▶ Task statement: Pull each line with the string "pose" from the entries.

▶ Working data:
"""
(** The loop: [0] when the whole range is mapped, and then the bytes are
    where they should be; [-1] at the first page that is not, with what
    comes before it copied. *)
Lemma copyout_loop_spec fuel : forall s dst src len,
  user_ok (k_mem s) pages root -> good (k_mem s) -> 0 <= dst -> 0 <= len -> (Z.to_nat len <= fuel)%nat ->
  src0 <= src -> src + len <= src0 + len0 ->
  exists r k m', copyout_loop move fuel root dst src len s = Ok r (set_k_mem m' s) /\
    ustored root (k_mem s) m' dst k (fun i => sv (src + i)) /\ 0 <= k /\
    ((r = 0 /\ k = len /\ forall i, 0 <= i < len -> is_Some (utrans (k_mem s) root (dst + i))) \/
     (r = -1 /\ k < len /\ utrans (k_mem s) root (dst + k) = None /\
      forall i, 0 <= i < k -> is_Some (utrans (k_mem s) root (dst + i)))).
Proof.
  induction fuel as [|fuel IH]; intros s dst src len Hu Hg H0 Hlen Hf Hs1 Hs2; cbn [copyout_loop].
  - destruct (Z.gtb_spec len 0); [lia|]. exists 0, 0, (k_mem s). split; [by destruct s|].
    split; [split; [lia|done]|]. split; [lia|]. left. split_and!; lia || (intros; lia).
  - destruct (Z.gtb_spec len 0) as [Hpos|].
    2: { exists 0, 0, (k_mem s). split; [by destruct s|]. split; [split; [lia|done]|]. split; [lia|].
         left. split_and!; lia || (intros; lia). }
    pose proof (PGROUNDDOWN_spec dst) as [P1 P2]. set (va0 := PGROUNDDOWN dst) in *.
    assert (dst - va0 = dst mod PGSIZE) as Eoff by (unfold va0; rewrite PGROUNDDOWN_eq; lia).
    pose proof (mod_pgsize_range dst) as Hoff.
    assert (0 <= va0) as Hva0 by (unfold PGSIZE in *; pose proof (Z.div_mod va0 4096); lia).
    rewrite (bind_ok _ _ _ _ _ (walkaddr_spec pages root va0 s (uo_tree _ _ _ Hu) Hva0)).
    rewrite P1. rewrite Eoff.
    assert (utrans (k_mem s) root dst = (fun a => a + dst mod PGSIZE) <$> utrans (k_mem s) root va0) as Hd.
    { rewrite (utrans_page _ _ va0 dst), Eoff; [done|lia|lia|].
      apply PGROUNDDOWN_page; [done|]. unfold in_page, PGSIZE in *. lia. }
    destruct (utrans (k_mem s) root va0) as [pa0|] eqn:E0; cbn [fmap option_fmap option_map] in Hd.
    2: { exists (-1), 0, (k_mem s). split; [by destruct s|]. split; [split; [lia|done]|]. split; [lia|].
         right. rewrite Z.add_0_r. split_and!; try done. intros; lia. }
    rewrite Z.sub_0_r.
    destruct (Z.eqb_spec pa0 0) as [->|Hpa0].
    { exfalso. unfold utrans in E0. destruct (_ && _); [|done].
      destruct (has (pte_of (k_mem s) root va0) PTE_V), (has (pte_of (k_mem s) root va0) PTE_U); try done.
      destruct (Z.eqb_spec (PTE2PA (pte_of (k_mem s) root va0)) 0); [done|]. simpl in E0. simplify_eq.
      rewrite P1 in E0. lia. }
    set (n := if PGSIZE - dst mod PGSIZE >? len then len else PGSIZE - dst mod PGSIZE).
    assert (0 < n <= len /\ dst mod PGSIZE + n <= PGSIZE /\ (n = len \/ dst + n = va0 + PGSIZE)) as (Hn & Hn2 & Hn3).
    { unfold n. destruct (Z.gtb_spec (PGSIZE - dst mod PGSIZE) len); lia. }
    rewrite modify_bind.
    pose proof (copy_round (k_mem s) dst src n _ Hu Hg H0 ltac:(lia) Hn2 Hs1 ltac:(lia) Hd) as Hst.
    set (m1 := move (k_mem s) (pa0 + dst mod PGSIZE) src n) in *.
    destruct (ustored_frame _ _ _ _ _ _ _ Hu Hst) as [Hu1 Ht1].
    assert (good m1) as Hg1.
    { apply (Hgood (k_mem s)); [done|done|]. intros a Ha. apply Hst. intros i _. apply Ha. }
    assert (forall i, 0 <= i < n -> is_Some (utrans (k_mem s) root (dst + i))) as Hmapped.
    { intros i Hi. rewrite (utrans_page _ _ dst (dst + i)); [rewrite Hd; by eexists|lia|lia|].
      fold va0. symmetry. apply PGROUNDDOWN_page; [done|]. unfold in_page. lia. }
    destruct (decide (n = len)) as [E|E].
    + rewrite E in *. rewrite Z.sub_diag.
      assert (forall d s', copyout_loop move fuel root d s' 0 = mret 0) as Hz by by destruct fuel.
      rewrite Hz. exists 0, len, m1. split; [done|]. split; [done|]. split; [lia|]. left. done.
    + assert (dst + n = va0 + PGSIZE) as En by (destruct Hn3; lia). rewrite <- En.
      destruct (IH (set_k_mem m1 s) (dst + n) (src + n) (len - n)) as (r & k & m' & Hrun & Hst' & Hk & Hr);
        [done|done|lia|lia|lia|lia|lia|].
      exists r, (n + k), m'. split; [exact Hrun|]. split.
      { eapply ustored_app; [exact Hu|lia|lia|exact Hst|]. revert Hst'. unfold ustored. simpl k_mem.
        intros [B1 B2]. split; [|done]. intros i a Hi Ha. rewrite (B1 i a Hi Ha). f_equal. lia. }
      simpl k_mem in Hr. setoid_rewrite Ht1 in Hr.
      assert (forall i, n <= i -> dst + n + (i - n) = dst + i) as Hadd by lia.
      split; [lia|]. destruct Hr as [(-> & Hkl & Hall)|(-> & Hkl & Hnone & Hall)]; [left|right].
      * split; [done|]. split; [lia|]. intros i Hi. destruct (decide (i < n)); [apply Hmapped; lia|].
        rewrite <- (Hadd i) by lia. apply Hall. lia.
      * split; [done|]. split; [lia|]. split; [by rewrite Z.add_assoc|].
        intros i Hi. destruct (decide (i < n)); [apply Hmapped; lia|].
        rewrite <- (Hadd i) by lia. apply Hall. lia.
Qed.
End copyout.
"""
▶ Task output:
    pose proof (PGROUNDDOWN_spec dst) as [P1 P2]. set (va0 := PGROUNDDOWN dst) in *.
    pose proof (mod_pgsize_range dst) as Hoff.
    assert (0 <= va0) as Hva0 by (unfold PGSIZE in *; pose proof (Z.div_mod va0 4096); lia).
    pose proof (copy_round (k_mem s) dst src n _ Hu Hg H0 ltac:(lia) Hn2 Hs1 ltac:(lia) Hd) as Hst.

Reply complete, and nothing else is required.